Der Blick für den ganzen Menschen ist wichtig
Der Blick für den ganzen Menschen ist wichtig, damit nicht isoliert irgendwelche Flecken geschmiert und gesalbt werden. Der Umgang mit dem eigenen Körper, die Präsentation der Persönlichkeit nach aussen und wie über Gefühle gesprochen wird, sind Themen. Dabei helfen ergänzende Angebote aus der alternativen Medizin und sind stimmig, wenn sie zum Wurzelproblem des Patienten passen. Aspekte zum Ausgleich von Gegensätzen kann die Traditionelle Chinesische Medizin beleuchten, die Beziehungsebene wird durch die anthroposophische Medizin und mit Bioresonanzverfahren angesprochen. Manchmal lindern Antihistaminika, auch Akupunktur oder Kälte können die aufgedrehten Nerven beruhigen. Homöopathische Präparate versuchen das Signal Jucken wieder in die Signalkette der Hautregulation zu integrieren. Meistens wird die Verhaltenstherapie bemüht und dem Leidenden knapp das Kratzen verboten. Mütter sollen ihr Kind ablenken – aber wie? In der Osteopathie spezialisieren sich Kollegen, um Neurodermitiskranken beistehen zu können.

Das Ziel führt zum Weg
Inzwischen gibt es viele Angebote für Neurodermitiskranke aus unterschiedlichen Fachrichtungen und Philosophien.

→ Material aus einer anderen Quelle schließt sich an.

(** ** Properties *)

(** a verification counts places, not answers: whatever the targets answer and in
    whatever order, each candidate gets the number of distinct addresses among its
    current targets that confirmed it, in the current placement epoch, and becomes
    VERIFIED exactly when it has as many distinct target addresses as copies asked for
    and each of them answered the batch with the chunk without reporting it missing. *)
Theorem verification_counts_addresses blake3 cluster token origin opened probe batch_size run order cs q :
  strip origin ≠ [] →
  (∀ m hs r, run m hs = RpcOk r → r = execute_target_probe opened probe batch_size m hs) →
  Forall (λ c, (0 < vc_desired_rf c)%Z) cs → NoDup (vc_chunk_hash <$> cs) →
  verify_plan blake3 cluster token origin cs = Ok q →
  order ≡ₚ (map_to_list (pp_target_chunks q)).*1 →
  ∃ outs k, verify_candidates blake3 cluster token origin run order cs = Ok (outs, k)
    ∧ Forall2 (λ c o,
        let rf := vc_desired_rf c in
        let h := vc_chunk_hash c in
        let addresses := target_addresses blake3 cluster token origin rf h in
        vo_chunk_hash o = h
        ∧ vo_placement_epoch o = placement_epoch_excluding blake3 cluster rf token [origin]
        ∧ vo_verified_remote_copies o
          = Z.of_nat (length (filter (λ a, confirms q run a h = true) addresses))
        ∧ (0 <= vo_verified_remote_copies o <= rf)%Z
        ∧ (up_protection_state (verification_update o) = VERIFIED ↔
             Z.of_nat (length addresses) = rf
             ∧ ∀ a, a ∈ addresses → ∃ hs m r, pp_target_chunks q !! a = Some hs
                 ∧ pp_target_members q !! a = Some m ∧ cm_address m = a
                 ∧ run m hs = RpcOk r ∧ confirmed_by opened probe batch_size m hs h)) cs outs.
Proof.
  intros Ho Hrun Hrf Hnd Hq Hord.
  destruct (verify_candidates_spec blake3 cluster token origin Ho opened probe batch_size run Hrun
    order cs q Hrf Hnd Hq Hord) as (outs & k & E & Hos). exists outs, k. split; [exact E|].
  destruct (verify_plan_spec blake3 cluster token origin Ho cs Hrf Hnd) as (q' & Hq' & [_ _ _ q4]).
  rewrite Hq in Hq'. injection Hq' as <-.
  eapply Forall2_impl; [exact (Forall2_with_l _ _ _ _ Hrf Hos)|].
  intros c o (Hc & E1 & E2 & E3 & E4 & E5). cbn zeta. rewrite verification_state, E3, E5. split_and!; [done|done|done|unfold verified_copies; lia| |].
  - unfold verified_copies. pose proof (length_filter (λ a, confirms q run a (vc_chunk_hash c) = true)
      (target_addresses blake3 cluster token origin (vc_desired_rf c) (vc_chunk_hash c))).
    pose proof (target_addresses_length blake3 cluster token origin (vc_desired_rf c) (vc_chunk_hash c)
      ltac:(lia)). lia.
  - rewrite verified_copies_full by lia. apply and_iff_compat_l.
    setoid_rewrite (confirms_spec q opened probe batch_size run Hrun).
    split; intros H a Ha; destruct (H a Ha) as (hs & m & r & H1 & H2 & H3); exists hs, m, r; naive_solver.
Qed.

Auswählen und Werten ist schwierig. In einer Selbsthilfegruppe können Erfahrungen und Informationen ausgetauscht werden. Die Deutung dessen, was Neurodermitis bedeutet, ist je nach philosophischer Richtung eine andere. Auf der Beziehungsebene spielen Stressverarbeitung und Konfliktverhalten eine grosse Rolle. Abgrenzung, aber auch Bindungsfähigkeit, haben im Leben mit Neurodermitis eine eigene Bedeutung. Wobei die Erfahrungen nicht von einem Mensch zum anderen übertragbar sind. Adresse und Kontakte zu Selbsthilfegruppen finden Sie auf Seite 23.

Der Patient bestimmt das Ziel der Behandlung
Als Ärztin kombiniere ich Strategien, die die Symptome lindern mit solchen, die eher ursächlich ansetzen. Das heisst, dass ich die Ebene, die der Leidende als „Wurzelproblem“ betrachtet, im Vordergrund lasse, ohne die übrigen Dimensionen der Krankheit zu übersehen. Die Therapie richtet sich danach, wie sehr der Patient unter den Symptomen leidet und wie aktiv die Krankheit gerade ist. Dabei bestimmt der Patient das Ziel der Behandlung, weil er mit seiner Haut leben muss.
Neurodermitis zeigt sich bei jedem Erkrankten und in den verschiedenen Lebensaltern unterschiedlich. Auch der Wechsel zu den anderen Formen des atopischen Kreises, zu dem Heuschnupfen, Lebensmittelallergie und Asthma gehören, ist möglicher Teil des Krankheitsbildes.

Bis zum 2. Lebensjahr zeigt sich das Säuglingsekzem, bei dem die Haut an den Wangen und die Kopfhaut dunkelrot verfärbt und nässend sind, später trocknen die Stellen ab und bilden einen Schorf, der wie verbrannte Milch aussieht. Daher auch der Name Milchschorf.

Das typische Erscheinungsbild der Neurodermitis ist bei Kindern zwischen dem 3. und 18. Lebensjahr zu sehen: durch das Aufkratzen und durch häufige Entzündungen, verdickte und vergröberte Hautstruktur, vor allem in den Ellenbeugen und in den Kniekehlen. Quälend ist der Juckreiz, die Belas-tung kann enorm sein. Schlafmangel und Konzentrationsstörungen beeinträchtigen die Kinder in der Schule und erschweren das Familienleben. Manchmal verschwindet die Krankheit in der Pubertät von selbst oder reduziert sich auf wenige Herde. Selten bleibt eine lebenslange Belastung bestehen.

Auch Erwachsene können erstmalig an Neurodermitis erkranken, dann sind vor allem Hände, Ohren, Hals und Gesichtshaut von knotigen, einzeln stehenden Herd-en betroffen. Jede Veränderung im Hormonhaushalt oder Stress durch eine Lebensumstellung können die Symptome positiv oder negativ beeinflussen. Das gilt auch in der Schwangerschaft oder nach der Geburt. Wenn die Talgdrüsen rund um die Brustwarze zu wenig Talg absondern, ist die empfindliche Haut der Warzenvorhöfe von Neurodermitisherden befallen – und wunde Brustwarzen können die Stillzeit zu einer extrem schmerzhaften Erfahrung werden lassen.